[bug report] drm/ttm: add transparent huge page support for DMA allocations v2

Fri Jun 28 08:05:28 UTC 2019

Am 28.06.19 um 09:39 schrieb Christoph Hellwig:
> On Thu, Jun 27, 2019 at 05:30:00PM +0000, Koenig, Christian wrote:
>> Am 27.06.19 um 19:15 schrieb Christoph Hellwig:
>>> On Thu, Jun 27, 2019 at 05:12:47PM +0000, Koenig, Christian wrote:
>>>> the whole TTM page allocation code is not really working that well.
>>>>
>>>> How do we then do things like mapping that memory to userspace?
>>> dma_mmap_attrs with the same flags as passed to dma_alloc_attrs
>> We need a way to map only a fraction of a VMA on a page fault.  Of hand
>> I don't see that possible with dma_mmap_attrs().
> dma_mmap_attrs is intented to call from ->mmap and sets up all the
> page tables.  That being said there is nothing in it that prevents
> you from calling it for parts of a mapping - you just need to increment
> the cpu_addr and dma addr, and reduce the size by the same amount.
>
> I don't see anything obvious why it could not be called from a
> ->faul handler, but I also don't see anything obvious preventing
> us from doing that.

Well the offset into the VMA where to start filling is missing, but 
apart from that I agree that this should probably work.

>> The problem is that I see quite a bunch of functions which are needed by
>> GPU drivers and are not implemented in the DMA API.
> Well, we can work on that.
>
>> For example we need to be able to setup uncached mappings, that is not
>> really supporter by the DMA API at the moment.
> Lets put it in another way.  Outside of x86 uncached mappings are the
> norm, but there is no way to explicitly request them on architectures
> that are DMA coherent.  Adding a DMA_ATTR_UNCACHED would be mostly
> trivial, we just need to define proper semantics for it.

Sounds good. Can you do this? Cause I only know x86 and a few bits of ARM.

>> Additional to that we need a way to force a coherent mappings with
>> dma_map_page() which fails when this isn't guaranteed.
> We can't force things to be coherent that weren't allocate specifically
> to be DMA coherent.  If you want coherent DMA memory it needs to come
> from dma_alloc_*.

Yeah, but you can return an error instead of using bounce buffers :)

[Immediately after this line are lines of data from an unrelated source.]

(** * Instruction selector: flags continuations, liveness and covering

    A shallow embedding of [src/compiler/backend/instruction-selector.h]:
    the [FlagsContinuation] class with its checked accessors and condition
    mutators, the opcode encoding, the SIMD shuffle view and its
    canonicalisation, and the liveness and covering predicates of
    [InstructionSelector]. *)

From Stdlib Require Import ZArith Bool Lia.
From Stdlib Require Import Strings.Byte.
From stdpp Require Import base decidable option numbers list vector gmap.

Local Open Scope Z_scope.

(** ** Checked assertions

    [DCHECK(c)] aborts the process when [c] is false in a build that has the
    checks compiled in, and is no code at all otherwise.  A computation is a
    function of the build; [UNREACHABLE()] is fatal in every build. *)

Inductive Build := Checked | Unchecked.

Inductive outcome (A : Type) : Type :=
  | Ok (a : A)
  | DCheckFailed
  | Unreachable.
Arguments Ok {A} a.
Arguments DCheckFailed {A}.
Arguments Unreachable {A}.

Definition M (A : Type) : Type := Build -> outcome A.

#[global] Instance M_ret : MRet M := fun A a _ => Ok a.
#[global] Instance M_bind : MBind M := fun A B f m b =>
  match m b with
  | Ok a => f a b
  | DCheckFailed => DCheckFailed
  | Unreachable => Unreachable
  end.

Definition DCHECK (c : bool) : M unit := fun b =>
  match b with
  | Checked => if c then Ok tt else DCheckFailed
  | Unchecked => Ok tt
  end.
Lemma cancel_all_stops_at_failure_witness :
  let world := fun (_ : list OKXOrders.query) (q : OKXOrders.query) =>
                 match q with
                 | OKXOrders.core _ => Some PyNone
                 | _ => None
                 end in
  let exn_str := fun _ : exn => "network error" in
  let s := OKXOrders.State OKXAPI.init [] in
  OKXOrders.cancel_all_orders world exn_str "BTC" s
  = (Ret (PyDict [("status", PyStr "error"); ("msg", PyStr "network error")]),
     OKXOrders.State (OKXOrders.session (OKXOrders.ready world s))
       (OKXOrders.history (OKXOrders.ready world s)
        ++ [OKXOrders.exchange_cancel_all_orders "BTC/USDT:USDT"])).
Proof.
  intros world exn_str s.
  apply (cancel_all_stops_at_failure world exn_str "BTC" s).
  - right. eexists. reflexivity.
  - reflexivity.
Defined.

Lemma cancel_all_names_pending_ids_witness :
  let listing :=
    [("code", PyStr "0");
     ("data", PyList [PyDict [("algoId", PyStr "7")];
                      PyDict [("algoId", PyStr "8")]])] in
  let world := fun (_ : list OKXOrders.query) (q : OKXOrders.query) =>
                 match q with
                 | OKXOrders.private_get_trade_orders_algo_pending _ =>
                     Some (PyDict listing)
                 | _ => Some PyNone
                 end in
  let exn_str := fun _ : exn => "network error" in
  let s := OKXOrders.State OKXAPI.init [] in
  let s0 := OKXOrders.ready world s in
  OKXOrders.cancel_all_orders world exn_str "BTC" s
  = (Ret (PyDict [("status", PyStr "ok")]),
     OKXOrders.State (OKXOrders.session s0)
       (OKXOrders.history s0
        ++ [OKXOrders.exchange_cancel_all_orders "BTC/USDT:USDT";
            OKXOrders.private_get_trade_orders_algo_pending
              [("instType", "SWAP"); ("instId", "BTC-USDT-SWAP")];
            OKXOrders.private_post_trade_cancel_algo_order
              [PyDict [("instId", PyStr "BTC-USDT-SWAP"); ("algoId", PyStr "7")];
               PyDict [("instId", PyStr "BTC-USDT-SWAP"); ("algoId", PyStr "8")]]])).
Proof.
  intros listing world exn_str s s0.
  apply (cancel_all_names_pending_ids world exn_str "BTC" s PyNone listing
           [PyDict [("algoId", PyStr "7")]; PyDict [("algoId", PyStr "8")]]).
  - right. eexists. reflexivity.
  - reflexivity.
  - reflexivity.
  - reflexivity.
  - reflexivity.
  - discriminate.
  - repeat constructor; eexists; eexists; split; reflexivity.
Defined.

Lemma readers_error_values_witness :
  let world := fun (_ : list OKXOrders.query) (q : OKXOrders.query) =>
                 match q with
                 | OKXOrders.fetch_ticker _ => None
                 | OKXOrders.fetch_open_interest _ => None
                 | _ => Some (PyDict [])
                 end in
  let float_of_str := fun _ : string => @None pyfloat in
  let s := OKXOrders.State OKXAPI.init [] in
  fst (OKXOrders.get_current_price world float_of_str "BTC" s)
  = Ret (PyFloat (FFin 0)) /\
  fst (OKXOrders.get_open_interest world float_of_str "BTC" s) = Ret PyNone /\
  fst (OKXOrders.get_funding_rate world float_of_str "BTC" s)
  = Ret (PyFloat (FFin 0)).
Proof.
  intros world float_of_str s.
  destruct (readers_error_values world float_of_str "BTC" s
              (or_intror (ex_intro _ (PyDict []) eq_refl)))
    as (Hprice & Hoi & _ & _ & Hfr).
  split; [apply Hprice; reflexivity|].
  split; [apply Hoi; reflexivity|].
  apply (Hfr []); reflexivity.
Defined.


Section ClientTime.

Import TAAPIClient TAAPINotions.

Variable net : list event -> event -> outcome.

Lemma iter_backoff (k : nat) (c : Q) :
  (Nat.iter k (fun c => c + default_backoff) c
   == c + 5 * inject_Z (Z.of_nat k))%Q.
Proof.
  induction k as [|k IH].
  - cbn. ring.
  - rewrite Nat2Z.inj_succ. unfold Z.succ. rewrite inject_Z_plus.
    cbn [Nat.iter].
    apply Qeq_trans with (c + 5 * inject_Z (Z.of_nat k) + default_backoff)%Q.
    + apply Qplus_comp; [exact IH | apply Qeq_refl].
    + unfold default_backoff. change (inject_Z 1) with 1%Q. ring.
Qed.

See OpenGL, OpenCL and Vulkan have APIs which allow an application to 
give a malloced pointer to the driver and say hey I want to access this 
memory coherently from the GPU.

In this situation it is valid to return an error saying sorry that 
device can't access that memory coherently, but it's not ok to just map 
it non-coherently.

For OpenGL and OpenCL we can still say that the current platform doesn't 
support this feature, but that renders a bunch of applications unusable.

For Vulkan it's even worse because it is actually part of the core API 
as far as I know (but take this with a grain of salt I'm not really an 
userspace developer).

Regards,
Christian.